La inversión en infraestructura será de 62 billones de pesos, especialmente para las vías de cuarta generación, y secundarias y terciarias, que permitan conectar a país rural con el urbano. Y en esa misma línea de una importante presencia del Estado, el Presidente buscará repotenciar la lucha contra la pobreza. Aunque las cifras son muy positivas, 2,5 millones de colombianos salieron de pobres, buscará que sus programas lleguen a 14 millones de compatriotas que aún sufren esa condición.


En su Gobierno se pasó de atender a 482 mil adultos mayores a 1 millón 273 mil, más la atención que se les ha prodigado a más de 1 millón de niños menores de cinco años.

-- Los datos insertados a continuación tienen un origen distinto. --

(** The opens beneath a renamed directory, in one hold of the lock. *)
Lemma moveOpensUnder_caching s sh oldPath newPath :
  caching_ok tidy s -> (tidy -> forall rest o, ~ indexed s (Some sh, newPath +:+ "/" +:+ rest) o) ->
  wp (moveOpensUnder sh oldPath newPath) s (fun _ s' => caching_ok tidy s').
Proof.
  intros Hok Hvac. unfold moveOpensUnder. apply wp_bind, wp_gets, wp_bind.
  pose proof (co_index _ Hok) as Hi.
  eapply wp_mono; [|apply moves_caching; [done|by apply NoDup_opensUnder| |]].
  - intros us s' Hok'. by apply wp_ret.
  - intros o ([o' p] & -> & (rest & Hin & _)%elem_of_opensUnder)%list_elem_of_fmap. simpl.
    destruct (indexed_key s Hi _ _ Hin) as (op & -> & _). eauto.
  - intros Ht s' Hm k o1 o2. unfold moved_all in Hm. rewrite !Hm. specialize (Hvac Ht).
    intros [(p1 & k1 & (r1 & J1 & ->)%elem_of_opensUnder & K1 & ->)|[N1 I1]]
      [(p2 & k2 & (r2 & J2 & ->)%elem_of_opensUnder & K2 & E)|[N2 I2]].
    + pose proof (indexed_inj s Hi _ _ _ J1 K1) as <-. pose proof (indexed_inj s Hi _ _ _ J2 K2) as <-.
      simpl in E. injection E as E. do 2 apply (inj _) in E. subst r2. eauto.
    + pose proof (indexed_inj s Hi _ _ _ J1 K1) as <-. by destruct (Hvac r1 o2).
    + subst. pose proof (indexed_inj s Hi _ _ _ J2 K2) as <-. by destruct (Hvac r2 o1).
    + eauto.
Qed.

Y en inversión extranjera directa se consiguieron resultados superiores en un 149% a los registrados en 2010 y en el año pasado este índice se ubicó en un histórico de 16.722 millones de dólares.


Como se ve, las cifras favorecen al Gobierno en lo que ha pretendido: una mayor equidad, pensando en las personas de menores recursos económicos.


Pero el Presidente se ha planteado otro reto no menos trascendental que los ya anunciados: La reforma del Estado que busca fortalecer la institucionalidad, realmente debilitada por el desequilibrio de los poderes. Lo primero que se propone es acabar con la figura de la reelección y ampliar el período presidencial a cinco o seis años. La reforma del Estado tocará a las ramas del poder público, como Procuraduría, Contraloría, Fiscalía y las altas cortes. El clientelismo, la cooptación, el tráfico de influencias y el amiguismo han diezmado la administración de la justicia, hasta el punto que la credibilidad de la gente en el poder judicial está en el punto más bajo de la historia.


En este marco de reformas no se escapará el sistema electoral, incluida la perversa circunscripción nacional. Hoy en día 14 departamentos no tienen representación en el Congreso. Como se ve el panorama es halagador, pero a la vez significa un reto enorme, no solo para el Presidente, sino para el Congreso en pleno, con la oposición a bordo, si queremos que dentro de cuatro años podamos tener un país, son solo en paz, sino más justo y con mayor participación democrática.